+++ Excerpted data +++

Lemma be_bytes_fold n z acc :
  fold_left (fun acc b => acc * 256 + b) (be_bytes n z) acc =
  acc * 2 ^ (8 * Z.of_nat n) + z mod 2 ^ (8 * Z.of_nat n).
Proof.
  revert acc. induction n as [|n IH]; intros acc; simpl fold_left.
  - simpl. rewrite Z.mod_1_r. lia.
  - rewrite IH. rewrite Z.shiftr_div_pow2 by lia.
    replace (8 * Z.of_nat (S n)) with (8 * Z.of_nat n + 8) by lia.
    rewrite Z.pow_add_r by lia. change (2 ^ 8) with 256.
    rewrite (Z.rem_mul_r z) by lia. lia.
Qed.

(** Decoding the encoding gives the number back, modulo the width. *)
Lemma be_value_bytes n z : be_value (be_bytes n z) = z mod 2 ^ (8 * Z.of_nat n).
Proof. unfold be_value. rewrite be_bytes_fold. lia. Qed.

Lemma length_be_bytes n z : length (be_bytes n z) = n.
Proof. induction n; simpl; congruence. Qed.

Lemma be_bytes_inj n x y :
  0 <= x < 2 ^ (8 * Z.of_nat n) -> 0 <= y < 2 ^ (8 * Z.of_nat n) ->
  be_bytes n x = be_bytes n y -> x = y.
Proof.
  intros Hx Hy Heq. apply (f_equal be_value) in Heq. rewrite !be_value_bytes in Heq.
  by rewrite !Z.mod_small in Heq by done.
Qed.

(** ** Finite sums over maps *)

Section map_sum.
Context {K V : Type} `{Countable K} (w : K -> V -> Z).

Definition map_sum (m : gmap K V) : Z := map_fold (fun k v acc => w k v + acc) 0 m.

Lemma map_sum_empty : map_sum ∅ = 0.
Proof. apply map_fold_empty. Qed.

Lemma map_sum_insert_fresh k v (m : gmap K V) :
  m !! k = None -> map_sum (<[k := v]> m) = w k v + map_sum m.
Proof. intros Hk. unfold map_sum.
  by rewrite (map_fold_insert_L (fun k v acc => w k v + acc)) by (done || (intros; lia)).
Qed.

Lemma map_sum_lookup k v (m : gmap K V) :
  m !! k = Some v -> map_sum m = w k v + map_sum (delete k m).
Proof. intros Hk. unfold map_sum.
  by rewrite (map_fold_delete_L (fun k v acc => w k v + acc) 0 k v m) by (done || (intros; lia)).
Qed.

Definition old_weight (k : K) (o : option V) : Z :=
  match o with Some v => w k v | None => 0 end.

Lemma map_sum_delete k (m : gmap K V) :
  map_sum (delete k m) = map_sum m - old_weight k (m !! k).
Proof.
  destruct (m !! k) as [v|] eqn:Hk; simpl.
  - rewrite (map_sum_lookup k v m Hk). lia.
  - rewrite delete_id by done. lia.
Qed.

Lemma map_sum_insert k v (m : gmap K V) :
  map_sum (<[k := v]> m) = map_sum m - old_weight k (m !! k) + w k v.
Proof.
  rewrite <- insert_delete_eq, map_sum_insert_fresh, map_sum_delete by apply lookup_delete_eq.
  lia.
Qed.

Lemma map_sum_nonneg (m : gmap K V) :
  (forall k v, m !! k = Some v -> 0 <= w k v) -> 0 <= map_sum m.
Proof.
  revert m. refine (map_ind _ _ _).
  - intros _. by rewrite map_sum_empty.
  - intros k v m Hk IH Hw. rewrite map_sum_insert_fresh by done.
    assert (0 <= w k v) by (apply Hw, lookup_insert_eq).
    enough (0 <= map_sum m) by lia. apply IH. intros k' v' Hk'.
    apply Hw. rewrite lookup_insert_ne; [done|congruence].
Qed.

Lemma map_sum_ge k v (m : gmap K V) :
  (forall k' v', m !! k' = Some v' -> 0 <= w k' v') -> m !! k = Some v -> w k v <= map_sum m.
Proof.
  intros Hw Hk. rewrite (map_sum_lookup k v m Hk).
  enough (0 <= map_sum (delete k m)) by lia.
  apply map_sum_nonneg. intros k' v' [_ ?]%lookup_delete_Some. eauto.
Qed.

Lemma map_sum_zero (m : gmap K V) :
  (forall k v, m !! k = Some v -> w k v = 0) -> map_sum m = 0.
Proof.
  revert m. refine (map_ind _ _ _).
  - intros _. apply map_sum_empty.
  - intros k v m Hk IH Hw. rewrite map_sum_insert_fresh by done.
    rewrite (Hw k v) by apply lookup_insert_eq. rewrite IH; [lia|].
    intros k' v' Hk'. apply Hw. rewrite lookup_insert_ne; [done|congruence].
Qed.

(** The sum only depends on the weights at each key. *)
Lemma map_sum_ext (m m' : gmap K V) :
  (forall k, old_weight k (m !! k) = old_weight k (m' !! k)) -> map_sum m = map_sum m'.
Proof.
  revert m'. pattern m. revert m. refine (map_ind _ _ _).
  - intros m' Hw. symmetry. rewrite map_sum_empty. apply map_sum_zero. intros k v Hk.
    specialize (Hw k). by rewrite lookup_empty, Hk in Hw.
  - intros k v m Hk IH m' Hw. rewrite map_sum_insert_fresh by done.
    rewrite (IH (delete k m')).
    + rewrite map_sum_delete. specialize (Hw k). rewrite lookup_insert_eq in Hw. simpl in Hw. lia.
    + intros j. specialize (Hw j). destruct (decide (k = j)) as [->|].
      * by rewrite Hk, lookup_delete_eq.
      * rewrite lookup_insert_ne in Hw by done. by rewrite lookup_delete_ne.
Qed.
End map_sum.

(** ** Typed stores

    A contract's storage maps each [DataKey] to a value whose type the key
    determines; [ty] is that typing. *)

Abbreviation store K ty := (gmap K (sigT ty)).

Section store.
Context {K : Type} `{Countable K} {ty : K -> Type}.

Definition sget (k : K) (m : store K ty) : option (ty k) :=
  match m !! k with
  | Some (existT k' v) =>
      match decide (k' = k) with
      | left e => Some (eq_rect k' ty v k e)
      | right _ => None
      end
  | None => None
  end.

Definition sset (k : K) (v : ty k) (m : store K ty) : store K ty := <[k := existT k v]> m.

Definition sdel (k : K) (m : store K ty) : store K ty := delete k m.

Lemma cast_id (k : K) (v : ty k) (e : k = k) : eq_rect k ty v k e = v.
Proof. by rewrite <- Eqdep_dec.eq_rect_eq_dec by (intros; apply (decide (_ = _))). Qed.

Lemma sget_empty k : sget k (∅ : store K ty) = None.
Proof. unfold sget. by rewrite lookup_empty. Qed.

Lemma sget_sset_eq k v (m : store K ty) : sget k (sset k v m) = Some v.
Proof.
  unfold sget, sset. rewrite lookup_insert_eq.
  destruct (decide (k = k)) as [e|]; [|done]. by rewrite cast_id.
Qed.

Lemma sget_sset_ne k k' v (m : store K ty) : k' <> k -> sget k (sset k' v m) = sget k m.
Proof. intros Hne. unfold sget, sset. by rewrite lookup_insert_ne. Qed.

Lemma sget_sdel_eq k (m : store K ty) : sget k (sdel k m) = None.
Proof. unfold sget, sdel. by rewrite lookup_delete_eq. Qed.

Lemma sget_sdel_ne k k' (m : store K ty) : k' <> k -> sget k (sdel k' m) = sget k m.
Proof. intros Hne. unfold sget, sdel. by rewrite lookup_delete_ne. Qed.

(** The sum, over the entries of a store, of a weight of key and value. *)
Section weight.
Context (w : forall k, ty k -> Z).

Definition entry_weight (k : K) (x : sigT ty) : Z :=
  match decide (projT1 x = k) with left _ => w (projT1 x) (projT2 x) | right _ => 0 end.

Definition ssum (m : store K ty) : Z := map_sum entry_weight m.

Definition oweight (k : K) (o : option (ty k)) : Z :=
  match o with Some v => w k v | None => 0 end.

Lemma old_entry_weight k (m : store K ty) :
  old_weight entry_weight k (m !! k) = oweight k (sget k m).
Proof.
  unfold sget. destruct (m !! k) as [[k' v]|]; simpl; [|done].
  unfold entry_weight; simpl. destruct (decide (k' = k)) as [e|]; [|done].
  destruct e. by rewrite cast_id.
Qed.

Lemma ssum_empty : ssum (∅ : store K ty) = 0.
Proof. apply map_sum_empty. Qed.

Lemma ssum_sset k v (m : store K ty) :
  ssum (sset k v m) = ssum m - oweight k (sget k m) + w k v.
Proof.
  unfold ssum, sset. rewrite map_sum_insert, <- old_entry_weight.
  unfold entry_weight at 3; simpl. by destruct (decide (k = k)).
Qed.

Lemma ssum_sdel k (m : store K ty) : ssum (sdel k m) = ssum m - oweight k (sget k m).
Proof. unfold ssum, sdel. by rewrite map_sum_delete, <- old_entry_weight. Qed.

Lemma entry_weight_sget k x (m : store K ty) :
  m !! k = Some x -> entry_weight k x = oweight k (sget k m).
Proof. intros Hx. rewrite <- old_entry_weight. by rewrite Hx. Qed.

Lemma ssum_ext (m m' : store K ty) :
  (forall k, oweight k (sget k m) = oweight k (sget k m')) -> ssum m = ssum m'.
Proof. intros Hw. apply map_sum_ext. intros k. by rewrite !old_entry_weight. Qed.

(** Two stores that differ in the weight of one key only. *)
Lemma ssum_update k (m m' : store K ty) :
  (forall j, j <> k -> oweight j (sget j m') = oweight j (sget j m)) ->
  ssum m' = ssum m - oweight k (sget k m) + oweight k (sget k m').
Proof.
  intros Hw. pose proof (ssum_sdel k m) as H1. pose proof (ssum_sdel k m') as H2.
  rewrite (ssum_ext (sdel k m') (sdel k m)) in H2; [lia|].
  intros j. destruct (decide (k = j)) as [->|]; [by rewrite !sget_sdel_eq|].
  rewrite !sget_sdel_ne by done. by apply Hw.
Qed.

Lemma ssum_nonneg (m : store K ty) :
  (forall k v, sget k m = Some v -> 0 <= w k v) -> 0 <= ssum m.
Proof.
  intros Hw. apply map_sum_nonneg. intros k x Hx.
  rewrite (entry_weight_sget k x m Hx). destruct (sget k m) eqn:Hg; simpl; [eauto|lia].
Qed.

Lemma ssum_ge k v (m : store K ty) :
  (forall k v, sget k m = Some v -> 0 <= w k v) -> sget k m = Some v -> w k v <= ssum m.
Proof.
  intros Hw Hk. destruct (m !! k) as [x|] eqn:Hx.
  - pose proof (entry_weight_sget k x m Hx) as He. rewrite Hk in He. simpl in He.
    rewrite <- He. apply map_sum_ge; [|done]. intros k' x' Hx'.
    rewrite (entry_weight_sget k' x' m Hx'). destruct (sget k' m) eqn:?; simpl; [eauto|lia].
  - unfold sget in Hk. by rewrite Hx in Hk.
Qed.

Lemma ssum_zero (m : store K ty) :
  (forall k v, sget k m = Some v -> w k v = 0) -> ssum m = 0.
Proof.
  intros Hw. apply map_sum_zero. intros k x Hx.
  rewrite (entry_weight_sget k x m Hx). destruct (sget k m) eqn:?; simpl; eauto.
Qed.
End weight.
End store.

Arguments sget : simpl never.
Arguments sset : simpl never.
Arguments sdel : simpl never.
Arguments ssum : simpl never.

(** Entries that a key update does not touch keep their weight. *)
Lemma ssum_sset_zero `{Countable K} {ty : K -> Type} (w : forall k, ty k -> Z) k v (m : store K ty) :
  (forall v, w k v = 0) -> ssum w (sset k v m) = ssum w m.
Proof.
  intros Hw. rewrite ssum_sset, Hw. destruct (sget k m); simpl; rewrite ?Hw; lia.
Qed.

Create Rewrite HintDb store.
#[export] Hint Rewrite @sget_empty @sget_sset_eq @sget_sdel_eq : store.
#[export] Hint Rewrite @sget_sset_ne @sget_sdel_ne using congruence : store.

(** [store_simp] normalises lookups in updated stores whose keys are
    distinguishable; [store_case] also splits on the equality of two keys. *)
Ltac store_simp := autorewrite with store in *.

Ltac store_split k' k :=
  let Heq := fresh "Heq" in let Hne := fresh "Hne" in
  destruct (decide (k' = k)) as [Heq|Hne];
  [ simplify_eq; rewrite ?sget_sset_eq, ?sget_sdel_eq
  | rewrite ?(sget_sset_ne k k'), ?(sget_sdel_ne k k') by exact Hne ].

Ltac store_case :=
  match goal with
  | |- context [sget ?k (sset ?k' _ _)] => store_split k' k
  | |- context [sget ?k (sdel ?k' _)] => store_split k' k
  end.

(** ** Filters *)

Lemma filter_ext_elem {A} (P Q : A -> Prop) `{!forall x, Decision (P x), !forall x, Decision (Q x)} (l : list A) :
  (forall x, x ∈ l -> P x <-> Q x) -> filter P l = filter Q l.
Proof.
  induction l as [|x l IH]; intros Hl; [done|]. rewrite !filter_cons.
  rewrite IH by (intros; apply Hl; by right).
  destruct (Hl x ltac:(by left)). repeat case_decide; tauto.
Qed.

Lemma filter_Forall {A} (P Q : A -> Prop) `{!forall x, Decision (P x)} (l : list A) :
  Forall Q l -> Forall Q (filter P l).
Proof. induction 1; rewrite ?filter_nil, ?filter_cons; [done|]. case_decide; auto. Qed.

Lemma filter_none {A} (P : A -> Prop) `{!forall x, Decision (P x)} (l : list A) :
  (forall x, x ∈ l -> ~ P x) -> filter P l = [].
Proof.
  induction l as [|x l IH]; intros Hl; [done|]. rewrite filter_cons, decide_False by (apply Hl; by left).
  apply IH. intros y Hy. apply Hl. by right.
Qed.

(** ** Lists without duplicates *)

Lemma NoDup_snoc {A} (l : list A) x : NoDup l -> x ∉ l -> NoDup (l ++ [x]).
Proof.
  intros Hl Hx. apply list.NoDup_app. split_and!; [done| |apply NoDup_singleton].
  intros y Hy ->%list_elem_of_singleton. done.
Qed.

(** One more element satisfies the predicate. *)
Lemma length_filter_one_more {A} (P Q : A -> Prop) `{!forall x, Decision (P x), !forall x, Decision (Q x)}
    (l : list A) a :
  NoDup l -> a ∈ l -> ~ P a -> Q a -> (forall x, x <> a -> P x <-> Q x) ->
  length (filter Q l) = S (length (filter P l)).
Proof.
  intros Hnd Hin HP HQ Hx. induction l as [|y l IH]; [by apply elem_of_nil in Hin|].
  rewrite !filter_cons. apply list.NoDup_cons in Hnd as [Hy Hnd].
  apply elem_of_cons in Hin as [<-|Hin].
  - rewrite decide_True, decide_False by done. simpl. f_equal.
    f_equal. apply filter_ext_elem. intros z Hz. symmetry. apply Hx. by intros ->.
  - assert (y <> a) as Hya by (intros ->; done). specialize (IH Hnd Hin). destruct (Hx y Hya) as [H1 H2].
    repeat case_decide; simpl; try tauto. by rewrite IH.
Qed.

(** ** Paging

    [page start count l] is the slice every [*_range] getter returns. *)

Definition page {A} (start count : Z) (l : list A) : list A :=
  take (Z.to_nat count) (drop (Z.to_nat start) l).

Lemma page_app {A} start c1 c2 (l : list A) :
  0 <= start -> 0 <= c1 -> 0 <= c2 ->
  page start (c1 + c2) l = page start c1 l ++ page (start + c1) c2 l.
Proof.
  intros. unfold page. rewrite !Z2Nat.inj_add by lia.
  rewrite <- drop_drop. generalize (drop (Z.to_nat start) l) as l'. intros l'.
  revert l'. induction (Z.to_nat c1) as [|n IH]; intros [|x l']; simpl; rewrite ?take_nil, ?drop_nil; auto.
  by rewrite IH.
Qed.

+++

**Instructions for the task:** Copy the entries word for word. Start at the first line and end with the line containing "Lemma map_sum_insert k".

**Exercise result:**
Lemma be_bytes_fold n z acc :
  fold_left (fun acc b => acc * 256 + b) (be_bytes n z) acc =
  acc * 2 ^ (8 * Z.of_nat n) + z mod 2 ^ (8 * Z.of_nat n).
Proof.
  revert acc. induction n as [|n IH]; intros acc; simpl fold_left.
  - simpl. rewrite Z.mod_1_r. lia.
  - rewrite IH. rewrite Z.shiftr_div_pow2 by lia.
    replace (8 * Z.of_nat (S n)) with (8 * Z.of_nat n + 8) by lia.
    rewrite Z.pow_add_r by lia. change (2 ^ 8) with 256.
    rewrite (Z.rem_mul_r z) by lia. lia.
Qed.

(** Decoding the encoding gives the number back, modulo the width. *)
Lemma be_value_bytes n z : be_value (be_bytes n z) = z mod 2 ^ (8 * Z.of_nat n).
Proof. unfold be_value. rewrite be_bytes_fold. lia. Qed.

Lemma length_be_bytes n z : length (be_bytes n z) = n.
Proof. induction n; simpl; congruence. Qed.

Lemma be_bytes_inj n x y :
  0 <= x < 2 ^ (8 * Z.of_nat n) -> 0 <= y < 2 ^ (8 * Z.of_nat n) ->
  be_bytes n x = be_bytes n y -> x = y.
Proof.
  intros Hx Hy Heq. apply (f_equal be_value) in Heq. rewrite !be_value_bytes in Heq.
  by rewrite !Z.mod_small in Heq by done.
Qed.

(** ** Finite sums over maps *)

Section map_sum.
Context {K V : Type} `{Countable K} (w : K -> V -> Z).

Definition map_sum (m : gmap K V) : Z := map_fold (fun k v acc => w k v + acc) 0 m.

Lemma map_sum_empty : map_sum ∅ = 0.
Proof. apply map_fold_empty. Qed.

Lemma map_sum_insert_fresh k v (m : gmap K V) :
  m !! k = None -> map_sum (<[k := v]> m) = w k v + map_sum m.
Proof. intros Hk. unfold map_sum.
  by rewrite (map_fold_insert_L (fun k v acc => w k v + acc)) by (done || (intros; lia)).
Qed.

Lemma map_sum_lookup k v (m : gmap K V) :
  m !! k = Some v -> map_sum m = w k v + map_sum (delete k m).
Proof. intros Hk. unfold map_sum.
  by rewrite (map_fold_delete_L (fun k v acc => w k v + acc) 0 k v m) by (done || (intros; lia)).
Qed.

Definition old_weight (k : K) (o : option V) : Z :=
  match o with Some v => w k v | None => 0 end.

Lemma map_sum_delete k (m : gmap K V) :
  map_sum (delete k m) = map_sum m - old_weight k (m !! k).
Proof.
  destruct (m !! k) as [v|] eqn:Hk; simpl.
  - rewrite (map_sum_lookup k v m Hk). lia.
  - rewrite delete_id by done. lia.
Qed.

Lemma map_sum_insert k v (m : gmap K V) :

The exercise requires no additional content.